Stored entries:
Lemma take_evolves p i j a : occasions_placed a → prach_evolves i (occasions a i) (occasions (take_occasion p j a).1 i) (take_occasion p j a).2.
Proof.
  intros HP. assert (HN : prach_evolves i (occasions a i) (occasions a i) []) by (apply prach_evolves_same; destruct (occasions a i); by constructor).
  unfold take_occasion. destruct (occasions a j) as [o|] eqn:Ho; [|exact HN]. destruct (p o); [|exact HN]. cbn [fst snd set_occasion occasions].
  destruct (HP _ _ Ho) as (t & HT & Ht). unfold prach_evolves, told_for. destruct (decide (j = i)) as [<-|Hne].
  - rewrite Ho. right. split; [done|]. rewrite filter_cons_True; [done|]. unfold awaited_at. cbn [occasion_info prach_context.context]. rewrite HT. by apply bool_decide_true.
  - rewrite filter_cons_False by (unfold awaited_at; cbn [occasion_info prach_context.context]; rewrite HT, bool_decide_false by congruence; done).
    destruct (occasions a i) as [o'|]; [left; by exists o'|done].
Qed.

(** No other occasion takes the place. *)
Definition prach_quiet (i : nat) (e : prach_event) : Prop :=
  match e with Occasion ctx _ => ∀ t, occasion_slot ctx = Ok t → index_of size t ≠ i | _ => True end.
Lemma downlink_frames_decode_witness :
  ∃ frame, symbol_frames (compressor := selector_compressor example_compressors) cfg 200 (slot_point.mk 1 10275) 4 3 255 iq !! 1%nat = Some frame ∧
    zlen frame = 170 ∧
  ∃ tail s, ecpri.decode ecpri.use_header_payload_size (packet cfg frame) (ecpri.mk_packet (ecpri.mk_header 0 false 0 0) (ecpri.iq_parameters (ecpri.mk_iq 0 0))) =
      Ok (144 :: tail, ecpri.mk_packet (ecpri.mk_header 1 true 0 (zlen tail + 5)) (ecpri.iq_parameters (ecpri.mk_iq 3 128))) ∧
    decode (decompressor := selector_decompressor example_compressors) unit_decoder (mk_results raw_samples.no_params []) (16 :: tail) =
      Ok (true, mk_results (mk_decoded uplink s standard_channel_filter 4)
                  [expected_section (fragment_params cfg (slot_point.mk 1 10275) 4 (6, 5)) (replicate 48 (mk_cbf16 0x3f00 0xbe80) ++ replicate 12 (mk_cbf16 0 0))]).
Proof.
  destruct (downlink_frames_decode cfg 2 200 (f32_of_Z 1) example_compressors example_compressors q16 unit_decoder (slot_point.mk 1 10275) 4 3 255 iq qs
    raw_samples.no_params (ecpri.mk_packet (ecpri.mk_header 0 false 0 0) (ecpri.iq_parameters (ecpri.mk_iq 0 0))) (ethernet.mk_params [] [] None 0)) as (_ & HJ & _).
  - exact example_flow_ok.
  - vm_compute. reflexivity.
  - vm_compute. reflexivity.
  - exact example_quantized.
  - split; [split; [reflexivity|cbn; split; [lia|done]]|]. split; [slot_point.solve_wf|]. repeat split; vm_compute; first [reflexivity|discriminate].
  - left. vm_compute. discriminate.
  - lia.
  - vm_compute. split; [discriminate|reflexivity].
  - eexists. split; [vm_compute; reflexivity|]. split; [vm_compute; reflexivity|].
    match goal with |- ∃ tail s, ecpri.decode _ (packet cfg ?fr) _ = _ ∧ _ => set (frame := fr) end.
    destruct (HJ 1%nat frame) as (_ & _ & tail & s & H1 & H2 & _); [vm_compute; reflexivity|]. exists tail, s. split; [exact H1|]. revert H2. 
    match goal with |- decode _ _ _ = Ok (true, mk_results _ [expected_section _ ?l]) → _ => replace l with (replicate 48 (mk_cbf16 0x3f00 0xbe80) ++ replicate 12 (mk_cbf16 0 0)) by (vm_compute; reflexivity) end.
    intros H2. exact H2.
Defined.

Lemma context_ok : context_fits cfg context grid.
Proof. split; [exact grid_wf|]. split; [slot_point.solve_wf|]. repeat split; vm_compute; first [reflexivity|discriminate]. Qed.

Lemma initial_room m : 0 <= m <= 1000 → room 2 initial_rings m.
Proof. intros Hm i k. cbn [initial_rings granted]. unfold quant. destruct (decide _); lia. Qed.

Lemma initial_pool : pool_implements 2 200 (eth_frame_pool.create 200 2) initial_rings.
Proof. apply (pool_create_implements 2 200); lia. Qed.

Lemma example_symbols : (∀ s, 0 <= s < 2 → symbol_samples cfg grid 0 s = iq).
Proof. intros s Hs. assert (s = 0 ∨ s = 1) as [-> | ->] by lia; vm_compute; reflexivity. Qed.
Section reception.
Import uplane radio_receiver.
Context {decompressor : IqDecompressor} (cfg : config) (ports symb subc size cp_size psize : Z) (dims : list (list Z)).
Abbreviation ul_eaxc := (message_receiver.ul_eaxc (messages cfg)).
Abbreviation prach_eaxc := (message_receiver.ul_prach_eaxc (messages cfg)).
Abbreviation heard := (message_receiver.ul_eaxc (messages cfg) ++ message_receiver.ul_prach_eaxc (messages cfg)).
Abbreviation data_step := (flow_step (ul_decoder cfg) ul_eaxc).
Abbreviation occasion_step := (prach_step (prach_decoder cfg) (is_prach_cplane_enabled cfg) prach_eaxc).
Abbreviation data_promise := (promise_step (ul_decoder cfg) ul_eaxc ports subc size cp_size).
Abbreviation occasion_promise := (prach_promise_step (prach_decoder cfg) (is_prach_cplane_enabled cfg) prach_eaxc psize cp_size dims).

Try it: Search the entries for the word "rewrite" and copy every line that holds it.

Written answer:
  - rewrite Ho. right. split; [done|]. rewrite filter_cons_True; [done|]. unfold awaited_at. cbn [occasion_info prach_context.context]. rewrite HT. by apply bool_decide_true.
  - rewrite filter_cons_False by (unfold awaited_at; cbn [occasion_info prach_context.context]; rewrite HT, bool_decide_false by congruence; done).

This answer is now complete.